Collected data:
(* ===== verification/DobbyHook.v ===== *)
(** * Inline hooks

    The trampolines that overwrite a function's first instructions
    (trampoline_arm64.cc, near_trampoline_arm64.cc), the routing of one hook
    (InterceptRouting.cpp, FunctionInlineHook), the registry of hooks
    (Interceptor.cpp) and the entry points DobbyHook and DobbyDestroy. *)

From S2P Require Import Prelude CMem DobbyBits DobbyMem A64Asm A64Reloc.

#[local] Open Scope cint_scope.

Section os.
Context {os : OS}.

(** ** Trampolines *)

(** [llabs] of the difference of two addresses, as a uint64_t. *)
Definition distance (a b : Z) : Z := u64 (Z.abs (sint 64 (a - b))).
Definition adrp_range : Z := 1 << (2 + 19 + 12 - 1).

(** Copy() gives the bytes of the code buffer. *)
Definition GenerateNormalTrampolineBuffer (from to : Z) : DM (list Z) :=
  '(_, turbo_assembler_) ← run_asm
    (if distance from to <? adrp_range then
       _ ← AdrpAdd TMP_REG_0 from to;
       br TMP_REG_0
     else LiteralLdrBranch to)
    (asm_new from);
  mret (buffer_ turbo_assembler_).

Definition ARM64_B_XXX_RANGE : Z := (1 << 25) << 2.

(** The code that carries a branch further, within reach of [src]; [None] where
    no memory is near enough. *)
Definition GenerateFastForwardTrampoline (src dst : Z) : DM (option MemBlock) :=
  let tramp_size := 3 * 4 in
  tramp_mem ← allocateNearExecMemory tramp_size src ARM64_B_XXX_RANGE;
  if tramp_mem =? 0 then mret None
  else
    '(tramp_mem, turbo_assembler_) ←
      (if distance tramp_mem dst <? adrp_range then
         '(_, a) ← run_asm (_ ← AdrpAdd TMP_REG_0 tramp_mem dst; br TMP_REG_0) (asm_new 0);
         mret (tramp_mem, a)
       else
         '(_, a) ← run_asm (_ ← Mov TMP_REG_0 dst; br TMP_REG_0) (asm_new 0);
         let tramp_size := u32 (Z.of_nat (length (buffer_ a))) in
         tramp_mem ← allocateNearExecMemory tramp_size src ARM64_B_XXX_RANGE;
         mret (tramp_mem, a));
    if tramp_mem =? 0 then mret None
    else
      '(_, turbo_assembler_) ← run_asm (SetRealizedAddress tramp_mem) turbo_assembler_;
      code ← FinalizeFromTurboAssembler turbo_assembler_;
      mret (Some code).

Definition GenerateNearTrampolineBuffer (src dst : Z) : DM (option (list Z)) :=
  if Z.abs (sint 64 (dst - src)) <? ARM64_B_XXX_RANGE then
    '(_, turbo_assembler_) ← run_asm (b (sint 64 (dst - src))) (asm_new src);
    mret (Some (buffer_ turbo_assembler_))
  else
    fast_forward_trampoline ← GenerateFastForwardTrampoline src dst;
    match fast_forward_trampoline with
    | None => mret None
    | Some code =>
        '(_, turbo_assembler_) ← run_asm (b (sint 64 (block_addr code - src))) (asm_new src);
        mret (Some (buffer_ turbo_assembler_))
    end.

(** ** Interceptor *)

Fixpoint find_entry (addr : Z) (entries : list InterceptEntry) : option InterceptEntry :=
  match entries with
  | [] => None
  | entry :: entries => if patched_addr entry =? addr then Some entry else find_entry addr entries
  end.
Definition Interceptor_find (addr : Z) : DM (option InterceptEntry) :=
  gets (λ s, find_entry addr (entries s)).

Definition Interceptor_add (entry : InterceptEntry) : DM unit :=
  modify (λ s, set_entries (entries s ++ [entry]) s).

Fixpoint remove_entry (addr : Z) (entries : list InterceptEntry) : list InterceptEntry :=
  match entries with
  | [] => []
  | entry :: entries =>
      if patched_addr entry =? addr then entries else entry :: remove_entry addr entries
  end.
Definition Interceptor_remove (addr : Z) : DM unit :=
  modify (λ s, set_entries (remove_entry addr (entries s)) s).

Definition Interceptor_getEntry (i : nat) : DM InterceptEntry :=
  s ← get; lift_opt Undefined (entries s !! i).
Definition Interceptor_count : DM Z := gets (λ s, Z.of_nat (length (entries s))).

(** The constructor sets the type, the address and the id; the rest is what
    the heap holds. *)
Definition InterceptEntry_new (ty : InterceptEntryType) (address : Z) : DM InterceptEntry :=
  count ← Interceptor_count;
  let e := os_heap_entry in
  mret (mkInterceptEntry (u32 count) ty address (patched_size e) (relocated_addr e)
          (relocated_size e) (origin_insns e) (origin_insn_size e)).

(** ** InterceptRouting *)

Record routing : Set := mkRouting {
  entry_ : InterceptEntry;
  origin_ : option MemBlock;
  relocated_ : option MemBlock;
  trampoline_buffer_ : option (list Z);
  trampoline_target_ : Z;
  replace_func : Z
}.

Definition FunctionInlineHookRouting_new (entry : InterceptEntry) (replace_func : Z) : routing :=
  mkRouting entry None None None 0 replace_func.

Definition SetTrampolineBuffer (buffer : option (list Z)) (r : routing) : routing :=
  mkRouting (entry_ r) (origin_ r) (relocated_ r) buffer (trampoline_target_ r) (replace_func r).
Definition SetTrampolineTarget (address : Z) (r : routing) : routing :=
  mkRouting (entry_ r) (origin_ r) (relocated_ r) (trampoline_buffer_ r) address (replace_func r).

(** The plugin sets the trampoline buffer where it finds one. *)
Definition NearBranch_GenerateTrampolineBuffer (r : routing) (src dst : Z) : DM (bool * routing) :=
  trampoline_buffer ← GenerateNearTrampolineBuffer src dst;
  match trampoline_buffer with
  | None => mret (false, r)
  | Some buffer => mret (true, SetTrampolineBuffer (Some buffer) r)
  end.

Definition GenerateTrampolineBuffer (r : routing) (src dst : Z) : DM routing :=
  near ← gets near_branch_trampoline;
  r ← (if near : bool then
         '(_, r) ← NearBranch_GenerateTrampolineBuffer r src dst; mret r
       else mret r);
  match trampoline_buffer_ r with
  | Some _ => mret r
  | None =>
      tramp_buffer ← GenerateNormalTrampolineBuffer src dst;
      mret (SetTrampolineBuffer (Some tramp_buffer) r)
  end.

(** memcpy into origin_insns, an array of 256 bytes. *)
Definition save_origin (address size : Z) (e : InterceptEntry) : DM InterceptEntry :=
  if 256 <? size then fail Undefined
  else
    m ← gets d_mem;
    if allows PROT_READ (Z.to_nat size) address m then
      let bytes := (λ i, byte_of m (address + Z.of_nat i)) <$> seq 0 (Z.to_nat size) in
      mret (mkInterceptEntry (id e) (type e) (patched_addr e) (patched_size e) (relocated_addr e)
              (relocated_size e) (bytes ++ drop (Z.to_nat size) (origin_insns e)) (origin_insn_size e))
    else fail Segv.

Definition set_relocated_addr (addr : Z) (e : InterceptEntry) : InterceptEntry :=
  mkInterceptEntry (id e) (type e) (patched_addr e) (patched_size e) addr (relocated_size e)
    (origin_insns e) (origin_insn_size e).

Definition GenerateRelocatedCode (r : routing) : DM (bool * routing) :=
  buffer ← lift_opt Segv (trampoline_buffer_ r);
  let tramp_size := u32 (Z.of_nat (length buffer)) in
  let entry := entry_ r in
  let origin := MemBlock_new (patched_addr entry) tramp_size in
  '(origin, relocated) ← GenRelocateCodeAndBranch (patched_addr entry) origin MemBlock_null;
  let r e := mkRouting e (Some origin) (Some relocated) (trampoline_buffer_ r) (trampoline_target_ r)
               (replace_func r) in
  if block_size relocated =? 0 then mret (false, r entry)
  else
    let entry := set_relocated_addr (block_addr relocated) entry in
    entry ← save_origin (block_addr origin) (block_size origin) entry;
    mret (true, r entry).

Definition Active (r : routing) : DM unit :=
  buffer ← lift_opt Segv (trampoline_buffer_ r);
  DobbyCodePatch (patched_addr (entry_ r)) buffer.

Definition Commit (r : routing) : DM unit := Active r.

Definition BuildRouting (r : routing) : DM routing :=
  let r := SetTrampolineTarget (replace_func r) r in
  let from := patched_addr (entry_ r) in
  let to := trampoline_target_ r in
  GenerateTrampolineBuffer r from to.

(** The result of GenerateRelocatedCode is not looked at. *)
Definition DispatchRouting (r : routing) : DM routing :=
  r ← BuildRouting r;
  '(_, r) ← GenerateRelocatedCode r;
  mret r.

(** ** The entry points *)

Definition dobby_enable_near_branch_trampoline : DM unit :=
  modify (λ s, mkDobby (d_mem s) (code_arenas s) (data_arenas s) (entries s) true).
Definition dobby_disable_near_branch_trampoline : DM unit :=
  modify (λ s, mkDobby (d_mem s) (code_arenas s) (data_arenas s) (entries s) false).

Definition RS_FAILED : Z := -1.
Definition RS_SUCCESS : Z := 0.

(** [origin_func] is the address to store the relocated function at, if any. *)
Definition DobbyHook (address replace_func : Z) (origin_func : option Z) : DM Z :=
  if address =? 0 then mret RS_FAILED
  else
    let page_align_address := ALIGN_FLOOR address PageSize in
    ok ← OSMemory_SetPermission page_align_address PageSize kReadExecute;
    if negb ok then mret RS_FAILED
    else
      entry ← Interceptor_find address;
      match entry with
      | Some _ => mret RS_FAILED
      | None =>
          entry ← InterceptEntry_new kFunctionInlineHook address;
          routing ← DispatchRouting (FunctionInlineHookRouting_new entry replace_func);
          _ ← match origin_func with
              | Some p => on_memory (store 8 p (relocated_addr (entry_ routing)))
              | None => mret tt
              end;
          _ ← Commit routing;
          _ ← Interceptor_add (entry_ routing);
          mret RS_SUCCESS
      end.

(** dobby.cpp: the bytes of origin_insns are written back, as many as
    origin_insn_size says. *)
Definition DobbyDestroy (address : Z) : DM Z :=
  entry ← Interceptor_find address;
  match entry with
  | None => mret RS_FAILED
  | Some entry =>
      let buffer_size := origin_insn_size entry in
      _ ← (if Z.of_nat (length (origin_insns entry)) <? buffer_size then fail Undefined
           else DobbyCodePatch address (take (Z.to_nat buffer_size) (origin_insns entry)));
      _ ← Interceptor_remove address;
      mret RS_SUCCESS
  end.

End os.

Task description:
In the records above, which lines hold the string "store"? Copy each one.

Answer for this exercise:
(** [origin_func] is the address to store the relocated function at, if any. *)
              | Some p => on_memory (store 8 p (relocated_addr (entry_ routing)))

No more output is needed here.